WHAT IS NEEDED: Scan the data below for the string "nextData". Show every line where it turns up.

[Saved entries]

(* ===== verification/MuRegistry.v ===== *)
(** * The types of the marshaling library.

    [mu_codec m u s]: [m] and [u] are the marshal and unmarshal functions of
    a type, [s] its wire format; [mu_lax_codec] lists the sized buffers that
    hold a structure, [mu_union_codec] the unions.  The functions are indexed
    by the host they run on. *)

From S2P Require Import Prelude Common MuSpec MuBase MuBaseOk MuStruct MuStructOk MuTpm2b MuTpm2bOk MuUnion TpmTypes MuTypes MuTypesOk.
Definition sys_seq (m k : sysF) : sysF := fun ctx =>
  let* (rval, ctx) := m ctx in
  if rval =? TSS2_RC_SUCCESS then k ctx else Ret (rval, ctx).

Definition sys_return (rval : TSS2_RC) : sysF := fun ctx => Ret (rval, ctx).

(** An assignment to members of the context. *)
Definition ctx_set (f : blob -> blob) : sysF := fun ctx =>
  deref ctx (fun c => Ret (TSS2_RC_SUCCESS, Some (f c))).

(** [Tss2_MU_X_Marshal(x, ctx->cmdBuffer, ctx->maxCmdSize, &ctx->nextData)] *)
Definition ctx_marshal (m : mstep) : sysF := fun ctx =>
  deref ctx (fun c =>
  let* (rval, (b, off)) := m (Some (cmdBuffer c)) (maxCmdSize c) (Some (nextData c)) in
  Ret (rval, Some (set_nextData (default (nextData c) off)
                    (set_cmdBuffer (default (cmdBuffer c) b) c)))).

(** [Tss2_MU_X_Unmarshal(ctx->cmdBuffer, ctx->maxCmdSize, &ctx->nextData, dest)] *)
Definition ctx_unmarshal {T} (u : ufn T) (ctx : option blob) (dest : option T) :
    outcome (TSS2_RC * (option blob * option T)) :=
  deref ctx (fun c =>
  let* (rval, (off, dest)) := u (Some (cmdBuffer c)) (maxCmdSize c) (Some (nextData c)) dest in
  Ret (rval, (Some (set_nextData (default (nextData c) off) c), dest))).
==
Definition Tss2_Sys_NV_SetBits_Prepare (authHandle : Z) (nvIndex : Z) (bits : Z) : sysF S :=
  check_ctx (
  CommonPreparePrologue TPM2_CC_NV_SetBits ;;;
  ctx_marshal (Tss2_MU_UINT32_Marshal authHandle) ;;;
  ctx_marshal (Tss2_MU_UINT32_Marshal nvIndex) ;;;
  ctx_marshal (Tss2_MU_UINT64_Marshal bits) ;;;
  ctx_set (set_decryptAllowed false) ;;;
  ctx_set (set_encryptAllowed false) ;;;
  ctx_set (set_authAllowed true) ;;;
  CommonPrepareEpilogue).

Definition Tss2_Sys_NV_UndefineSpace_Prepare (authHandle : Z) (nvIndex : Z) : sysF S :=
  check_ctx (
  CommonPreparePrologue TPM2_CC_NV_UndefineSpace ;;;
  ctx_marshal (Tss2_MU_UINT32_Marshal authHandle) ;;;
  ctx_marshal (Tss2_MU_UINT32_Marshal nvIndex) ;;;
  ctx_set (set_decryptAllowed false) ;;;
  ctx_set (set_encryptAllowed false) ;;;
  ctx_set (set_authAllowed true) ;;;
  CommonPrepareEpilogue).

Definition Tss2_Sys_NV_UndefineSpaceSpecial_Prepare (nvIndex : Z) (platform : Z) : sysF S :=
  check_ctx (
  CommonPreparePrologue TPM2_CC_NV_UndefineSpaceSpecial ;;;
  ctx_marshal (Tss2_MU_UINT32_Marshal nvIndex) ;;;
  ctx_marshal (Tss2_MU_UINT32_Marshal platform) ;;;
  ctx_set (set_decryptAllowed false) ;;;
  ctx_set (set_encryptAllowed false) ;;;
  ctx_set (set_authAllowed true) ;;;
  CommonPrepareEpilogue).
* * *
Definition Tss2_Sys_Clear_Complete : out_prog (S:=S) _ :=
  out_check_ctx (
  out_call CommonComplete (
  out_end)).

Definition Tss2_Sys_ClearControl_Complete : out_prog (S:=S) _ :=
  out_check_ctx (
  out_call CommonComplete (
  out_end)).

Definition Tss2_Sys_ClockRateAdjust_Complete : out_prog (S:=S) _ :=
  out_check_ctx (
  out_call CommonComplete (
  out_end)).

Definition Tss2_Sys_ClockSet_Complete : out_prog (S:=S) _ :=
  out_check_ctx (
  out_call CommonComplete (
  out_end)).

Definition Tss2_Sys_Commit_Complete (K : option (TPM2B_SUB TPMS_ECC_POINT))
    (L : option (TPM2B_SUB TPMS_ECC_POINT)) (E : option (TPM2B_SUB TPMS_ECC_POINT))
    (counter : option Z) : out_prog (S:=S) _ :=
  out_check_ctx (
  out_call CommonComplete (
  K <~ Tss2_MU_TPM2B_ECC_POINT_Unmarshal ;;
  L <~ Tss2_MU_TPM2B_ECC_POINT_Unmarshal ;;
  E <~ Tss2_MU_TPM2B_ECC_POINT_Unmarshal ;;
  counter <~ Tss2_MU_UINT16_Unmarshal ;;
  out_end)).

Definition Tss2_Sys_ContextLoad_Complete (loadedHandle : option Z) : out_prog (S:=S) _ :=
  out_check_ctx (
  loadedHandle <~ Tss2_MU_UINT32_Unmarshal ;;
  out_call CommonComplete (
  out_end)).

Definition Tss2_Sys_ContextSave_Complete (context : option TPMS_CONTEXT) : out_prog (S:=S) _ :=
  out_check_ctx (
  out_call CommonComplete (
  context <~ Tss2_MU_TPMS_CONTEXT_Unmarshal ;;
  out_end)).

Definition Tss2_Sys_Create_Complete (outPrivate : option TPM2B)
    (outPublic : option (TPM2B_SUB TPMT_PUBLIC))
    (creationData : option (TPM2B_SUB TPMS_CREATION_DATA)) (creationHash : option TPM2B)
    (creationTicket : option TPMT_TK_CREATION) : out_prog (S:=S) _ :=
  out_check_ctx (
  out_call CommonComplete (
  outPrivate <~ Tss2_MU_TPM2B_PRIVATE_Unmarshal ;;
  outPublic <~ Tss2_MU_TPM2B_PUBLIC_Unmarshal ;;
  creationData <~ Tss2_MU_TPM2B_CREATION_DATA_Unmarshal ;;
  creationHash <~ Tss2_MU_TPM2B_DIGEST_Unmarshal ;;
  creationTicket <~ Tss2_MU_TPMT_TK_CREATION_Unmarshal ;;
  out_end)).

RESPONSE:
(** [Tss2_MU_X_Marshal(x, ctx->cmdBuffer, ctx->maxCmdSize, &ctx->nextData)] *)
  let* (rval, (b, off)) := m (Some (cmdBuffer c)) (maxCmdSize c) (Some (nextData c)) in
  Ret (rval, Some (set_nextData (default (nextData c) off)
(** [Tss2_MU_X_Unmarshal(ctx->cmdBuffer, ctx->maxCmdSize, &ctx->nextData, dest)] *)
  let* (rval, (off, dest)) := u (Some (cmdBuffer c)) (maxCmdSize c) (Some (nextData c)) dest in
  Ret (rval, (Some (set_nextData (default (nextData c) off) c), dest))).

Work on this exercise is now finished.